- RECORDS FOR THE EXERCISE:
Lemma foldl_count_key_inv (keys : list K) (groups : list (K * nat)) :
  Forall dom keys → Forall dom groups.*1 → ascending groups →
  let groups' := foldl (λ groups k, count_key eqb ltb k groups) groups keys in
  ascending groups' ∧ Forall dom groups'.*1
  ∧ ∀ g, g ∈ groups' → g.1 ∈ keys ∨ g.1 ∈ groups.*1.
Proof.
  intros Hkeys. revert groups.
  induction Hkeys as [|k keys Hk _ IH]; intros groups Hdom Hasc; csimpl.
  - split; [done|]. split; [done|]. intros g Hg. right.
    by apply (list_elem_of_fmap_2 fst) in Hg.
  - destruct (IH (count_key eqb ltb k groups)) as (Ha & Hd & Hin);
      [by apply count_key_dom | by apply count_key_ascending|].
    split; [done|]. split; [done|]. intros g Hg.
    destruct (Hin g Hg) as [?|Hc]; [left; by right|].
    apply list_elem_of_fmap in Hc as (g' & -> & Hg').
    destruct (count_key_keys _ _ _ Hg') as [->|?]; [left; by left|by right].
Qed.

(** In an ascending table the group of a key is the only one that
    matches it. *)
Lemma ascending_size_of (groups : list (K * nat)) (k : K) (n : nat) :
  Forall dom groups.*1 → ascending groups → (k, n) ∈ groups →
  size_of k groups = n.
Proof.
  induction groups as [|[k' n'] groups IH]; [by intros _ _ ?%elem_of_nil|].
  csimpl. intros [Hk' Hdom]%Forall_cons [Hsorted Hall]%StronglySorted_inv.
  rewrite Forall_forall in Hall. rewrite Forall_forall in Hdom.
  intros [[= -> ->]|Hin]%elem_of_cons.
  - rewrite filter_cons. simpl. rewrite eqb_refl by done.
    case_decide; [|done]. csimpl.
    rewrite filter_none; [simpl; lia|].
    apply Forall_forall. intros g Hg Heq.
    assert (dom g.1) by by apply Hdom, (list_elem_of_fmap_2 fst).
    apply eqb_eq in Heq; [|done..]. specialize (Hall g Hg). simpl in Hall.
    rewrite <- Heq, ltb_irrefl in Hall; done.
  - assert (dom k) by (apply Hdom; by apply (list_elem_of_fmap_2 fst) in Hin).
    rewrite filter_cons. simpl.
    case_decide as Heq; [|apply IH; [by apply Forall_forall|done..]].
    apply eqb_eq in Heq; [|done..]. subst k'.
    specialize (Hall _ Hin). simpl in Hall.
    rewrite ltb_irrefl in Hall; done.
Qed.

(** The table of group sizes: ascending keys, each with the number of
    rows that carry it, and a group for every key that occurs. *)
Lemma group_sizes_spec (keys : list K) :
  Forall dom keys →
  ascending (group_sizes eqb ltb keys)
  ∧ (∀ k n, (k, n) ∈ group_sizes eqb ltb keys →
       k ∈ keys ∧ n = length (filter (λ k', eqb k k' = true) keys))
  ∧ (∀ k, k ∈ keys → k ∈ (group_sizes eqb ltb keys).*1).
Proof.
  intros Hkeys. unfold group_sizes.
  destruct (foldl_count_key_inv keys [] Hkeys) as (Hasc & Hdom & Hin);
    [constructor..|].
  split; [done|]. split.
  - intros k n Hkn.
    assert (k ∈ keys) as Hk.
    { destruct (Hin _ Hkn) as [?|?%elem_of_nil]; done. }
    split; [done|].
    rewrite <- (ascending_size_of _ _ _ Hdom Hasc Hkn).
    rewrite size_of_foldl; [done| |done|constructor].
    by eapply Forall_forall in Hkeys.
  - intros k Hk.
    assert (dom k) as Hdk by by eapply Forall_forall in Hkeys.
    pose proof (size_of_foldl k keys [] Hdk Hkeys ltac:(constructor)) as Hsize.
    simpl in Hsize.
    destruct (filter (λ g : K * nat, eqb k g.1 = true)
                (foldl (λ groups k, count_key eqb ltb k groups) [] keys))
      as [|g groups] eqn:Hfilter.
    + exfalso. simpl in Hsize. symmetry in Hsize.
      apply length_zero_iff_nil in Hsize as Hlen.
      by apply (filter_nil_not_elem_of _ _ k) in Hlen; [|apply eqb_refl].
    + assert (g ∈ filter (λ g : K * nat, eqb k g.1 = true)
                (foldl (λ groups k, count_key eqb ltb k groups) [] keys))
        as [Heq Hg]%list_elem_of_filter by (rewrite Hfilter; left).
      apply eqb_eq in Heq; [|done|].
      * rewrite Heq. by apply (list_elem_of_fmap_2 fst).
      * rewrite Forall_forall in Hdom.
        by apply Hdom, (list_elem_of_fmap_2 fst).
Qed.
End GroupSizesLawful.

- PROBLEM DETAILS:
Every line above that holds the string "Hdom" should be copied into the answer.

- OUTPUT OF THE EXERCISE:
  induction Hkeys as [|k keys Hk _ IH]; intros groups Hdom Hasc; csimpl.
  csimpl. intros [Hk' Hdom]%Forall_cons [Hsorted Hall]%StronglySorted_inv.
  rewrite Forall_forall in Hall. rewrite Forall_forall in Hdom.
    assert (dom g.1) by by apply Hdom, (list_elem_of_fmap_2 fst).
  - assert (dom k) by (apply Hdom; by apply (list_elem_of_fmap_2 fst) in Hin).
  destruct (foldl_count_key_inv keys [] Hkeys) as (Hasc & Hdom & Hin);
    rewrite <- (ascending_size_of _ _ _ Hdom Hasc Hkn).
      * rewrite Forall_forall in Hdom.
        by apply Hdom, (list_elem_of_fmap_2 fst).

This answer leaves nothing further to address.